Intestinal Pneumonia is a rare condition that can be described as an unusual intestinal pathology characterized by gas cysts in the wall of gastrointestinal tract. The disease is induced from an underlying condition such as autoimmune disease, pulmonary disease,  drugs, immunosuppressant, transplants, neoplasm or traumatic and mechanical effects. The cyst just quoted is found near blood vessels on the antimesentric border. There are basically two types of intestinal pneumonia namely primary and secondary. While primary comes from autonomous disease, secondary intestinal pneumonia is frequent and is more associated with underlying conditions that crops from mucosal of the intestines being damaged.

Although the primary intestinal pneumonia is rare many diseases are related to it including surgical anastomosis, inflammation, auto- immune, mixed connective tissue disease, carcinoma and sclerosis. Immune compromise can facilitate the bacteria to invade the intramural compartments. However, to date there has not been a single incident or report on pneumocyst bacteria in human. So, this theory explaining intestinal pneumonia still faces controversies. Though it faces critics, the scholars suggest usage of therapeutic results of antibiotic usage such as metronidazole which is a breakthrough in the treatment of the disease.

Another theory is based on the alveolar rupture that explains the air in vascular channels is dissected in the mediastinum moving to the retroperitoneum and then to the bowel.  Scholars of this theory emphasize on subserol presence of air that comes across due to constant gas migration to vessels rather than transmural infiltration.

A woman having acute abdominal pain was treated by prescribing her with 15gms of corticosteroids a day. During the third attack period she was given 500mg metronidazole for three days and the good news followed when the patient was discharged on the 10th day and prescribed further to prophylaxis antibiotic with metronidazole for the next 6 weeks.

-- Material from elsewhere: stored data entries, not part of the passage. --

(** * AutoCare Pro: the message provider (MessageContext)

    A shallow embedding of the conversation normalizer and of the message
    synchronization operations of the React message provider, and the
    properties the specification states about them.

    The repository holds three copies of the provider:
    - the normalizing provider (with [normalizeMessage] and
      [normalizeMessagesArray]), embedded in [Module Provider];
    - the summary-based provider (conversation summaries, detail fetches
      limited to the first 20 users), embedded in [Module Summary];
    - the plain provider, which stores backend records as they arrive,
      embedded in [Module Plain].

    JavaScript values are embedded as the type [value]; a thrown exception
    or a rejected promise is the [Throw] case of [outcome]; React state and
    the browser's local storage are passed explicitly. *)

From Stdlib Require Import ZArith Ascii DecimalString Sorted.
From stdpp Require Import gmap strings list fin_maps.

Open Scope string_scope.
Open Scope list_scope.
Set Warnings "-register-all".

(* ===================================================================== *)
(** ** JavaScript values *)
(* ===================================================================== *)

(** A JSON-like JavaScript value. Numbers are the integers (identifiers and
    epoch milliseconds are the only numbers the provider computes with);
    an object is its list of own properties in insertion order, and a read
    takes the first binding of a key. *)
Inductive value : Type :=
| VUndef
| VNull
| VBool (b : bool)
| VNum (n : Z)
| VStr (s : string)
| VArr (elems : list value)
| VObj (fields : list (string * value)).

(** What a [throw] carries. *)
Inductive exn : Type :=
| TypeError
| Error (message : value)
| Rejected (reason : value).

(** The result of running code that may throw (or of awaiting a promise that
    may reject). *)
Inductive outcome (A : Type) : Type :=
| Return (a : A)
| Throw (e : exn).
Arguments Return {A} a.
Arguments Throw {A} e.

Definition bind {A B} (o : outcome A) (k : A → outcome B) : outcome B :=
  match o with
  | Return a => k a
  | Throw e => Throw e
  end.

(** [try { body } catch (e) { handler }] *)
Definition try_catch {A} (body : outcome A) (handler : exn → outcome A) : outcome A :=
  match body with
  | Return a => Return a
  | Throw e => handler e
  end.

Declare Scope js_scope.
Delimit Scope js_scope with js.
Notation "'let!' x ':=' e 'in' k" := (bind e (λ x, k))
  (at level 10, x name, e at level 100, k at level 200) : js_scope.
Open Scope js_scope.

(** ToBoolean *)
Definition truthy (v : value) : bool :=
  match v with
  | VUndef | VNull => false
  | VBool b => b
  | VNum n => negb (n =? 0)%Z
  | VStr s => negb (String.eqb s "")
  | VArr _ | VObj _ => true
  end.

Definition nullish (v : value) : bool :=
  match v with
  | VUndef | VNull => true
  | _ => false
  end.

(** [a || b] and [a && b] *)
Definition or_ (a b : value) : value := if truthy a then a else b.
Definition and_ (a b : value) : value := if truthy a then b else a.

(** Decimal rendering of integers, as in ToString of an integral Number
    (below 10^21, from where JavaScript switches to exponent notation). *)
Definition string_of_Z (n : Z) : string := NilZero.string_of_int (Z.to_int n).
Definition key_of_index (i : nat) : string := NilZero.string_of_uint (Nat.to_uint i).

(** The array index a property key denotes, if it is a canonical index. *)
Definition index_of_key (k : string) : option nat :=
  match NilZero.uint_of_string k with
  | Some d => let i := Nat.of_uint d in
              if String.eqb (key_of_index i) k then Some i else None
  | None => None
  end.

Symptoms of intestinal pneumonia

The symptoms vary from asymptomatic patients to life threatening signs and symptoms that can seem complicated such as bowel ischemia and perforation. Other mild symptoms include:

  • Abdominal pains
  • Diarrhea
  • Constipation
  • Flatus distension
  • Rapid Weight loss
  • Bleeding of ileum

The symptoms are never a simple argument either, it was first thought that the symptoms were a result of mechanical effects of the cyst but later studies showed that indeed it was not. The secondary intestinal pneumonia (underlying disorder) is what is necessarily associated with clinical manifestation of intestinal pneumonia and not intramural gas in the gastrointestinal tract.

Treatment

With the technological advancement, use of computer tomography help in the diagnosis and treatment since it gives better sensitivity than plain films and ultra sound. The use of antibiotics to be specific the metronidazole in high concentrates has shown to be effective. Exposure to oxygen therapy is another way to heal intestinal pneumonia. Oxygen is pressurized as high as 350mmHg. This helps oxygen cyst to be converted to blood diffusion thus increased reabsorption of gas cyst (carbon monoxide and nitrogen).

Last words

It is clear now that this disease is quite rare but it shouldn’t make you special either. The cause in the majority is an underlying condition. As discussed above concerning the theories explaining it, intestinal pneumonia prediction is still unclear not because of lack of proper research, but because the explained mechanism are several yet convincing. The big challenge therefore remains to surgeons on determining the right decisions to make to a patient. They should however now that intestinal pneumonia can be managed easily without an operation lest it worsen the condition further.  In conclusion, the patient clinical state and findings should be taken into consideration and surgery taken for patient showing bowel perforation, abdominal sepsis, and peritonitis.